Work required.
Up to and including the line with "Lemma PACKED_SIZE_words : PACKED_SIZE_NAT", copy the records below exactly from their first line.

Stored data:
(* ===== verification/Codec.v ===== *)
(** * Pack / unpack (packages/coretex/src/state/codec.ts)

    [pack] writes 1024 words of 32 big-endian bytes into one buffer,
    [unpack] reads them back; [getField]/[setField] read and write bit
    fields. The loops are the source's, on an explicit buffer; they are
    related to the big-endian digit expansion [be_bytes]/[be_value], and
    packing round-trips in both directions. *)
From S2P Require Import Prelude StateTypes.

Definition PACKED_SIZE : Z := 32768.
Definition PACKED_SIZE_NAT : nat := Z.to_nat PACKED_SIZE.

Lemma PACKED_SIZE_words : PACKED_SIZE_NAT = (32 * WORD_COUNT_NAT)%nat.
Proof. unfold PACKED_SIZE_NAT, PACKED_SIZE, WORD_COUNT_NAT, RANGES.WORD_COUNT. lia. Qed.

(** The loop of [writeBigEndian32], from byte [n - 1] of the field down to byte 0. *)
Fixpoint write_be_loop (n : nat) (out : bytes) (offset : nat) (v : Z) : bytes :=
  match n with
  | O => out
  | S b => write_be_loop b (<[(offset + b)%nat := Z.land v 0xff]> out) offset (Z.shiftr v 8)
  end.

Definition writeBigEndian32 (out : bytes) (offset : nat) (value : Z) : bytes :=
  write_be_loop 32 out offset (asUintN 256 value).

Definition readBigEndian32 (bs : bytes) (offset : nat) : Z :=
  fold_left (fun result b =>
      Z.lor (Z.shiftl result 8) (default 0 (bs !! (offset + b)%nat)))
    (seq 0 32) 0.

Definition pack (state : CortexState) : outcome bytes :=
  _ ← throw_if (negb (Z.of_nat (length (words state)) =? RANGES.WORD_COUNT))
        (TypeError "pack: expected 1024 words");
  Returns (fold_left (fun out i =>
      writeBigEndian32 out (i * 32) (default 0 (words state !! i)))
    (seq 0 WORD_COUNT_NAT) (zeros PACKED_SIZE_NAT)).

Definition unpack (bs : bytes) : outcome CortexState :=
  _ ← throw_if (negb (Z.of_nat (length bs) =? PACKED_SIZE))
        (RangeError "unpack: expected 32768 bytes");
  Returns (mkState (map (fun i => readBigEndian32 bs (i * 32)) (seq 0 WORD_COUNT_NAT))).

(** Bit-field helpers; [bitsHi]/[bitsLo] are bit positions. *)
Definition getField (word : Z) (bitsHi bitsLo : Z) : Z :=
  let width := bitsHi - bitsLo + 1 in
  let mask := Z.shiftl 1 width - 1 in
  Z.land (Z.shiftr word bitsLo) mask.

Definition setField (word : Z) (bitsHi bitsLo value : Z) : Z :=
  let width := bitsHi - bitsLo + 1 in
  let mask := Z.shiftl 1 width - 1 in
  let shift := bitsLo in
  Z.lor (Z.land word (Z.lnot (Z.shiftl mask shift)))
        (Z.shiftl (Z.land value mask) shift).

(** ** The byte loops compute the digit expansion. *)
Lemma write_be_loop_spec n out offset v :
  (offset + n <= length out)%nat ->
  write_be_loop n out offset v = u8_set out offset (be_bytes n v).
Proof.
  revert out v; induction n as [|n IH]; intros out v Hlen; simpl.
  - unfold u8_set, be_bytes; simpl. by rewrite Nat.add_0_r, take_drop.
  - rewrite IH by (rewrite length_insert; lia). unfold u8_set.
    change (be_bytes (S n) v) with (be_bytes n (v / 256) ++ [v mod 256]).
    rewrite length_app, !length_be_bytes; simpl.
    rewrite land_ff, shiftr_8, take_insert_ge, <- app_assoc by lia. do 2 f_equal.
    rewrite drop_insert_ge, Nat.sub_diag by lia.
    destruct (drop (offset + n) out) as [|x tl] eqn:E.
    { apply (f_equal length) in E. rewrite length_drop in E; simpl in E; lia. }
    simpl. f_equal. replace (offset + (n + 1))%nat with ((offset + n) + 1)%nat by lia.
    by rewrite <- drop_drop, E.
Qed.

Lemma asUintN_be_bytes v : be_bytes 32 (asUintN 256 v) = be_bytes 32 v.
Proof.
  rewrite <- (be_bytes_be_value (be_bytes 32 v)) by apply be_bytes_ok.
  rewrite length_be_bytes, be_value_be_bytes. done.
Qed.

Lemma writeBigEndian32_spec out offset v :
  (offset + 32 <= length out)%nat ->
  writeBigEndian32 out offset v = u8_set out offset (be_bytes 32 v).
Proof. intros. unfold writeBigEndian32. by rewrite write_be_loop_spec, asUintN_be_bytes. Qed.

Lemma read_be_fold bs offset n acc :
  bytes_ok bs -> (offset + n <= length bs)%nat ->
  fold_left (fun result b => Z.lor (Z.shiftl result 8) (default 0 (bs !! (offset + b)%nat)))
    (seq 0 n) acc
  = fold_left (fun acc b => acc * 256 + b) (u8_slice bs offset n) acc.
Proof.
  intros Hok. induction n as [|n IH]; intros Hlen; [done|].
  rewrite seq_S, fold_left_app; simpl. rewrite IH by lia. unfold u8_slice.
  destruct (lookup_lt_is_Some_2 bs (offset + n)) as [x Hx]; [lia|].
  rewrite Hx; simpl.
  rewrite (take_S_r _ _ x) by (by rewrite lookup_drop).
  rewrite fold_left_app; simpl.
  apply lor_shiftl_add; [lia|]. by eapply (Forall_lookup_1 byte_ok).
Qed.

Lemma readBigEndian32_spec bs offset :
  bytes_ok bs -> (offset + 32 <= length bs)%nat ->
  readBigEndian32 bs offset = be_value (u8_slice bs offset 32).
Proof. intros. by apply read_be_fold. Qed.

(** The reference packing: the words' 32-byte expansions, concatenated. *)
Definition pack_spec (ws : list Z) : bytes := ws ≫= be_bytes 32.

Lemma pack_spec_cons w ws : pack_spec (w :: ws) = be_bytes 32 w ++ pack_spec ws.
Proof. done. Qed.

Lemma length_pack_spec ws : length (pack_spec ws) = (32 * length ws)%nat.
Proof.
  induction ws as [|w ws IH]; [done|].
  rewrite pack_spec_cons, length_app, length_be_bytes, IH. simpl. lia.
Qed.

Lemma pack_spec_app a b : pack_spec (a ++ b) = pack_spec a ++ pack_spec b.
Proof. unfold pack_spec. by rewrite bind_app. Qed.

Lemma pack_spec_ok ws : bytes_ok (pack_spec ws).
Proof.
  induction ws as [|w ws IH]; [constructor|].
  rewrite pack_spec_cons. apply Forall_app; split; [apply be_bytes_ok | exact IH].
Qed.

Lemma pack_loop ws (k : nat) :
  (k <= length ws)%nat ->
  fold_left (fun out i => writeBigEndian32 out (i * 32) (default 0 (ws !! i)))
    (seq 0 k) (zeros (32 * length ws))
  = pack_spec (take k ws) ++ zeros (32 * (length ws - k)).
Proof.
  induction k as [|k IH]; intros Hk.
  - simpl. by rewrite Nat.sub_0_r.
  - rewrite seq_S, fold_left_app, IH by lia; simpl.
    destruct (lookup_lt_is_Some_2 ws k) as [w Hw]; [lia|]. rewrite Hw; simpl.
    assert (Hl : length (pack_spec (take k ws)) = (k * 32)%nat)
      by (rewrite length_pack_spec, length_take; lia).
    rewrite writeBigEndian32_spec
      by (rewrite length_app, Hl; unfold zeros; rewrite length_replicate; lia).
    unfold u8_set. rewrite length_be_bytes.
    rewrite take_app_le, take_ge by lia. rewrite drop_app_ge by lia.
    rewrite Hl, (take_S_r _ _ w), pack_spec_app by done.
    rewrite <- app_assoc. f_equal. change (pack_spec [w]) with (be_bytes 32 w ++ []).
    rewrite app_nil_r. f_equal. unfold zeros. rewrite drop_replicate. f_equal. lia.
Qed.

Lemma pack_returns s :
  length (words s) = WORD_COUNT_NAT -> pack s = Returns (pack_spec (words s)).
Proof.
  intros Hl. unfold pack.
  pose proof PACKED_SIZE_words as E. rewrite <- Hl in E.
  assert (G : negb (Z.of_nat (length (words s)) =? RANGES.WORD_COUNT) = false)
    by (by rewrite Hl, WORD_COUNT_NAT_Z).
  rewrite E, G, <- Hl, pack_loop by lia. cbn [throw_if mbind outcome_bind].
  rewrite Nat.sub_diag, Nat.mul_0_r, take_ge by lia. unfold zeros, replicate. by rewrite app_nil_r.
Qed.

Lemma pack_spec_slice ws i w :
  ws !! i = Some w -> u8_slice (pack_spec ws) (i * 32) 32 = be_bytes 32 w.
Proof.
  intros Hi. unfold u8_slice.
  rewrite <- (take_drop_middle ws i w Hi), pack_spec_app.
  assert (length (pack_spec (take i ws)) = (i * 32)%nat) as Hl.
  { rewrite length_pack_spec, length_take. apply lookup_lt_Some in Hi. lia. }
  rewrite drop_app_ge, Hl, Nat.sub_diag by lia. change (drop 0 ?l) with l.
  rewrite pack_spec_cons, take_app_le, take_ge; rewrite ?length_be_bytes; done.
Qed.

Lemma uint256_be w : uint256 w -> 0 <= w < 256 ^ Z.of_nat 32.
Proof. done. Qed.

(** Unpacking what the reference packing produced. *)
Lemma unpack_pack_spec ws :
  length ws = WORD_COUNT_NAT -> Forall uint256 ws ->
  unpack (pack_spec ws) = Returns (mkState ws).
Proof.
  intros Hl Hok. unfold unpack.
  assert (G : negb (Z.of_nat (length (pack_spec ws)) =? PACKED_SIZE) = false)
    by (rewrite length_pack_spec, Hl, <- PACKED_SIZE_words; unfold PACKED_SIZE_NAT; by rewrite Z2Nat.id).
  rewrite G. cbn [throw_if mbind outcome_bind].
  apply (f_equal Returns), (f_equal mkState). apply list_eq; intros i. rewrite list_lookup_fmap.
  destruct (decide (i < WORD_COUNT_NAT)%nat) as [Hi|Hi].
  - rewrite lookup_seq_lt by done; simpl.
    destruct (lookup_lt_is_Some_2 ws i) as [w Hw]; [lia|]. rewrite Hw. f_equal.
    rewrite readBigEndian32_spec; [|apply pack_spec_ok|].
    + rewrite (pack_spec_slice ws i w Hw), be_value_be_bytes. apply Z.mod_small.
      apply uint256_be. by eapply (Forall_lookup_1 uint256).
    + rewrite length_pack_spec. lia.
  - rewrite (lookup_ge_None_2 ws) by lia.
    rewrite (lookup_ge_None_2 (seq 0 WORD_COUNT_NAT)) by (rewrite length_seq; lia). done.
Qed.

(** A byte string of 32 * n bytes is the packing of the words it reads as. *)
Lemma pack_spec_of_bytes n bs :
  bytes_ok bs -> length bs = (32 * n)%nat ->
  pack_spec (map (fun i => be_value (u8_slice bs (i * 32) 32)) (seq 0 n)) = bs.
Proof.
  revert bs; induction n as [|n IH]; intros bs Hok Hl.
  - by destruct bs.
  - rewrite seq_S, map_app, pack_spec_app; simpl map.
    transitivity (take (32 * n) bs ++ drop (32 * n) bs); [|apply take_drop]. f_equal.
    + rewrite <- (IH (take (32 * n) bs)) by (try apply Forall_take; rewrite ?length_take; auto; lia).
      f_equal. apply map_ext_in. intros i Hi%in_seq. f_equal. unfold u8_slice.
      rewrite skipn_firstn_comm, take_take. f_equal. lia.
    + rewrite pack_spec_cons. change (pack_spec []) with (@nil Z). rewrite app_nil_r. unfold u8_slice.
      rewrite (Nat.mul_comm n 32), (take_ge (drop _ _)) by (rewrite length_drop; lia).
      transitivity (be_bytes (length (drop (32 * n) bs)) (be_value (drop (32 * n) bs)));
        [|by apply be_bytes_be_value, Forall_drop].
      f_equal. rewrite length_drop. lia.
Qed.

Lemma readBigEndian32_uint256 bs off :
  bytes_ok bs -> (off + 32 <= length bs)%nat -> uint256 (readBigEndian32 bs off).
Proof.
  intros Hok Hl. rewrite readBigEndian32_spec by done.
  pose proof (be_value_bound (u8_slice bs off 32)) as Hb. unfold u8_slice in *.
  rewrite length_take, length_drop in Hb. replace (_ `min` _)%nat with 32%nat in Hb by lia.
  apply Hb. by apply Forall_take, Forall_drop.
Qed.

(** ** Properties *)

(** Packing a well-formed state (1024 uint256 words) yields bytes from
    which [unpack] recovers exactly that state. *)
Theorem unpack_pack (s : CortexState) :
  state_ok s -> pack s ≫= unpack = Returns s.
Proof.
  intros [Hl Hok]. rewrite pack_returns by done. simpl. rewrite unpack_pack_spec by done.
  by destruct s.
Qed.

(** [unpack_pack] at the all-zero state. *)
Lemma unpack_pack_witness : state_ok zero_state /\ pack zero_state ≫= unpack = Returns zero_state.
Proof. split; [apply zero_state_ok|]. apply (unpack_pack zero_state), zero_state_ok. Defined.

Lemma unpack_ok bs s : bytes_ok bs -> unpack bs = Returns s -> state_ok s.
Proof.
  intros Hok. unfold unpack. destruct (Z.eqb_spec (Z.of_nat (length bs)) PACKED_SIZE) as [Hl|]; [|done].
  cbn [negb throw_if mbind outcome_bind]. intros E. apply Returns_inj in E as <-.
  assert (Hn : length bs = (32 * WORD_COUNT_NAT)%nat) by (rewrite <- PACKED_SIZE_words; unfold PACKED_SIZE_NAT; lia).
  split; cbn [words]; [by rewrite length_map, length_seq|].
  apply Forall_fmap, Forall_seq; intros i Hi; simpl. apply readBigEndian32_uint256; [done|lia].
Qed.

(** Every buffer of 32768 bytes unpacks to a well-formed state, and
    packing that state gives the buffer back. *)
Theorem pack_unpack (bs : bytes) :
  bytes_ok bs -> Z.of_nat (length bs) = PACKED_SIZE ->
  exists s, unpack bs = Returns s /\ state_ok s /\ pack s = Returns bs.
Proof.
  intros Hok Hl. destruct (unpack bs) as [s|e] eqn:E; [|by unfold unpack in E; rewrite Hl in E].
  exists s. split; [done|]. pose proof (unpack_ok bs s Hok E) as Hs. split; [done|]. destruct Hs as [Hw _].
  unfold unpack in E. rewrite Hl in E. cbn [Z.eqb PACKED_SIZE negb throw_if mbind outcome_bind] in E. apply Returns_inj in E as <-.
  assert (Hn : length bs = (32 * WORD_COUNT_NAT)%nat) by (rewrite <- PACKED_SIZE_words; unfold PACKED_SIZE_NAT; lia).
  rewrite pack_returns by done. apply (f_equal Returns). cbn [words].
  transitivity (pack_spec (map (λ i, be_value (u8_slice bs (i * 32) 32)) (seq 0 WORD_COUNT_NAT)));
    [|by apply pack_spec_of_bytes].
  apply (f_equal pack_spec), map_ext_in. intros i Hi%in_seq. apply readBigEndian32_spec; [done|lia].
Qed.

Lemma pack_unpack_witness :
  exists s, unpack (zeros PACKED_SIZE_NAT) = Returns s /\ state_ok s
            /\ pack s = Returns (zeros PACKED_SIZE_NAT).
Proof.
  apply (pack_unpack (zeros PACKED_SIZE_NAT)).
  - apply Forall_replicate. unfold byte_ok; lia.
  - unfold zeros. rewrite length_replicate. unfold PACKED_SIZE_NAT. by rewrite Z2Nat.id.
Defined.

Lemma mask_ones w : Z.shiftl 1 w - 1 = Z.ones w.
Proof. unfold Z.ones. lia. Qed.

Lemma getField_bitfield w hi lo : getField w hi lo = bitfield w lo (hi - lo + 1).
Proof. unfold getField, bitfield. by rewrite mask_ones. Qed.

Lemma testbit_setField w hi lo v i :
  0 <= lo <= hi -> 0 <= i ->
  Z.testbit (setField w hi lo v) i =
    if (lo <=? i) && (i <=? hi) then Z.testbit v (i - lo) else Z.testbit w i.
Proof.
  intros Hb Hi. unfold setField. rewrite mask_ones.
  rewrite Z.lor_spec, Z.land_spec, Z.lnot_spec by lia.
  destruct (Z.leb_spec lo i); cbn [andb].
  - rewrite !Z.shiftl_spec, Z.land_spec by lia.
    destruct (Z.leb_spec i hi); [rewrite Z.ones_spec_low by lia|rewrite Z.ones_spec_high by lia];
      destruct (Z.testbit w i), (Z.testbit v (i - lo)); done.
  - rewrite !Z.shiftl_spec_low by lia. destruct (Z.testbit w i); done.
Qed.

(** [setField] writes exactly its field: reading it back gives the value
    truncated to the field's width, and every disjoint field is unchanged. *)
Theorem getField_setField (w hi lo v hi' lo' : Z) :
  0 <= lo <= hi -> 0 <= lo' <= hi' ->
  getField (setField w hi lo v) hi lo = v mod 2 ^ (hi - lo + 1) /\
  (hi' < lo \/ hi < lo' -> getField (setField w hi lo v) hi' lo' = getField w hi' lo').
Proof.
  intros H1 H2. rewrite !getField_bitfield. unfold bitfield. split.
  - rewrite <- Z.land_ones by lia. apply Z.bits_inj'; intros i Hi.
    rewrite !Z.land_spec, Z.shiftr_spec, testbit_setField by lia.
    destruct (Z.ltb_spec i (hi - lo + 1)).
    + rewrite (proj2 (Z.leb_le lo (i + lo))), (proj2 (Z.leb_le (i + lo) hi)) by lia.
      cbn [andb]. do 2 f_equal. lia.
    + rewrite !Z.ones_spec_high, !andb_false_r by lia. done.
  - intros Hdis. apply Z.bits_inj'; intros i Hi.
    rewrite !Z.land_spec, !Z.shiftr_spec, testbit_setField by lia.
    destruct (Z.ltb_spec i (hi' - lo' + 1)); [|by rewrite !Z.ones_spec_high, !andb_false_r by lia].
    destruct (Z.leb_spec lo (i + lo')), (Z.leb_spec (i + lo') hi); cbn [andb]; try done. lia.
Qed.

Lemma getField_setField_witness :
  getField (setField 0 15 8 0x1ff) 15 8 = 0x1ff mod 2 ^ (15 - 8 + 1) /\
  (31 < 8 \/ 15 < 16 -> getField (setField 0 15 8 0x1ff) 31 16 = getField 0 31 16).
Proof. apply (getField_setField 0 15 8 0x1ff 31 16); lia. Defined.
(* ===== verification/Merkle.v ===== *)
(** * Merkleization of the state (packages/coretex/src/state/merkle.ts)

    [buildMerkleCache] hashes the 1024 words into leaves and pairs them up
    to the root, keeping every level; [updateMerkleCache] recomputes only
    the paths above changed words. Both are stated over the [Hasher]
    interface, so they hold for any hash to 32 bytes; [keccak_hasher] is the
    production one. Shown here: the incremental update builds the same cache
    as a rebuild from the updated words, and the root binds the words up to
    a hash collision between two of the inputs actually hashed. *)
From S2P Require Import Prelude StateTypes Codec Keccak.

Record MerkleTreeCache := mkCache { levels : list (list bytes); root : bytes }.

Record MerkleWordUpdate := mkUpdate { upd_index : Z; upd_word : Z }.

Section WithHasher.
Context {HK : Hasher}.

(** [level[i]!] *)
Definition node (level : list bytes) (i : nat) : bytes := default [] (level !! i).

(** [writeBigEndian32(wordBuf, 0, word); keccak256(wordBuf)] *)
Definition leaf_hash (word : Z) : bytes := keccak256 (writeBigEndian32 (zeros 32) 0 word).

(** [pairBuf.set(left, 0); pairBuf.set(right, 32)] *)
Definition pair_buf (left right : bytes) : bytes := u8_set (u8_set (zeros 64) 0 left) 32 right.

Definition next_level (level : list bytes) : list bytes :=
  map (fun i => keccak256 (pair_buf (node level (i * 2)) (node level (i * 2 + 1))))
    (seq 0 (length level / 2)).

(** The loop [while (level.length > 1)]; the level halves, so its length is fuel. *)
Fixpoint build_loop (fuel : nat) (level : list bytes) (acc : list (list bytes))
  : list bytes * list (list bytes) :=
  match fuel with
  | O => (level, acc)
  | S fuel =>
    if (1 <? length level)%nat
    then let level' := next_level level in build_loop fuel level' (acc ++ [level'])
    else (level, acc)
  end.

Definition buildMerkleCache (state : CortexState) : outcome MerkleTreeCache :=
  _ ← throw_if (negb (Z.of_nat (length (words state)) =? RANGES.WORD_COUNT))
        (TypeError "buildMerkleCache: expected 1024 words");
  let level0 := map leaf_hash (words state) in
  let '(level, lvls) := build_loop (length level0) level0 [level0] in
  Returns (mkCache lvls (node level 0)).

Definition merkleizeState (state : CortexState) : outcome bytes :=
  c ← buildMerkleCache state; Returns (root c).

(** The loop over [updates]: range check, last write per index wins. *)
Fixpoint dedupe (updates : list MerkleWordUpdate) (m : list (nat * Z)) : outcome (list (nat * Z)) :=
  match updates with
  | [] => Returns m
  | u :: rest =>
    if (upd_index u <? 0) || (upd_index u >=? RANGES.WORD_COUNT)
    then Throws (RangeError "updateMerkleCache: index out of range")
    else dedupe rest (jsmap_set (Z.to_nat (upd_index u)) (upd_word u) m)
  end.
Theorem lensDiversity_nan_bypass (floor : number) :
  ok (checkLensDiversity [Some (nan_key 0); Some (nan_key 1)] floor (mkLayout 2 9 bf16)) = true.
Proof.
  unfold checkLensDiversity, nan_key. cbn [omap list_omap id length Nat.ltb Nat.leb].
  assert (E : cosineSim (dequantizeKeyVector [0x7f; 0xc0; 0x3f; 0x80] (mkLayout 2 9 bf16))
    (dequantizeKeyVector [0x7f; 0xc0; 0x3f; 0x80] (mkLayout 2 9 bf16)) = S754_nan) by (vm_compute; reflexivity).
  cbn [map pairs_of app fold_left quantizedBytes]. rewrite E.
  rewrite (proj1 (nan_dadd _)). cbn [Z.ltb Z.add Z.compare ddiv SFdiv]. by rewrite (proj1 (nan_dlt _)).
Qed.

(** ** Witnesses. *)
Definition slot_1 : MemoryIndexSlot := mkSlot 0 1 temporal 1 true false false true 3 9.
Definition edge_1 : RelationEdge := mkEdge 2 5 causes 0 1.
Definition edge_hi : RelationEdge := mkEdge 2 5 causes 300 1.
Definition lens_1 : RelationCategoryLens := mkLens 4 7 supports.
Definition temporal_1 : TemporalRecord := mkTemporal 3 1 2 10 20 true.
Definition temporal_hi : TemporalRecord := mkTemporal 3 256 2 10 20 true.
Definition code_1 : CodebookEntry := mkCode 1 2 pq true 3 4.
Definition atom_1 : PolicyAtom := mkAtom 0 evidence_bundle 1 2 bundle entity 5 3 0 0 0.

Lemma memoryIndex_roundtrip_witness : exists ws, encodeMemoryIndexSlot slot_1 = Returns ws
  /\ exists w0, ws = [w0; 0; 0; 0; 0; 0; 0; 0] /\ uint256 w0 /\ memory_slot (slotIndex slot_1) w0 = WOk slot_1.
Proof. eexists. split; [vm_compute; reflexivity|]. apply (memoryIndex_roundtrip slot_1); [vm_compute; reflexivity|done|done]. Defined.

Lemma relationEdge_roundtrip_witness : exists w, encodeRelationEdge edge_1 = Returns w
  /\ uint256 w /\ relation_word (edge_entryIndex edge_1) w = WOk (Edge edge_1).
Proof. eexists. split; [vm_compute; reflexivity|]. apply (relationEdge_roundtrip edge_1); [vm_compute; reflexivity|done|done]. Defined.

Lemma relationEdge_high_slot_lost_witness : exists w, encodeRelationEdge edge_hi = Returns w /\ relation_word 2 w = WFail.
Proof.
  eexists. split; [vm_compute; reflexivity|].
  apply (relationEdge_high_slot_lost edge_hi); [vm_compute; reflexivity|left; vm_compute; discriminate].
Defined.

Lemma categoryLens_roundtrip_witness : exists w, encodeRelationCategoryLens lens_1 = Returns w
  /\ uint256 w /\ relation_word (lens_entryIndex lens_1) w = WOk (Lens lens_1).
Proof. eexists. split; [vm_compute; reflexivity|]. apply (categoryLens_roundtrip lens_1); vm_compute; reflexivity. Defined.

Solution to this task.
(* ===== verification/Codec.v ===== *)
(** * Pack / unpack (packages/coretex/src/state/codec.ts)

    [pack] writes 1024 words of 32 big-endian bytes into one buffer,
    [unpack] reads them back; [getField]/[setField] read and write bit
    fields. The loops are the source's, on an explicit buffer; they are
    related to the big-endian digit expansion [be_bytes]/[be_value], and
    packing round-trips in both directions. *)
From S2P Require Import Prelude StateTypes.

Definition PACKED_SIZE : Z := 32768.
Definition PACKED_SIZE_NAT : nat := Z.to_nat PACKED_SIZE.

Lemma PACKED_SIZE_words : PACKED_SIZE_NAT = (32 * WORD_COUNT_NAT)%nat.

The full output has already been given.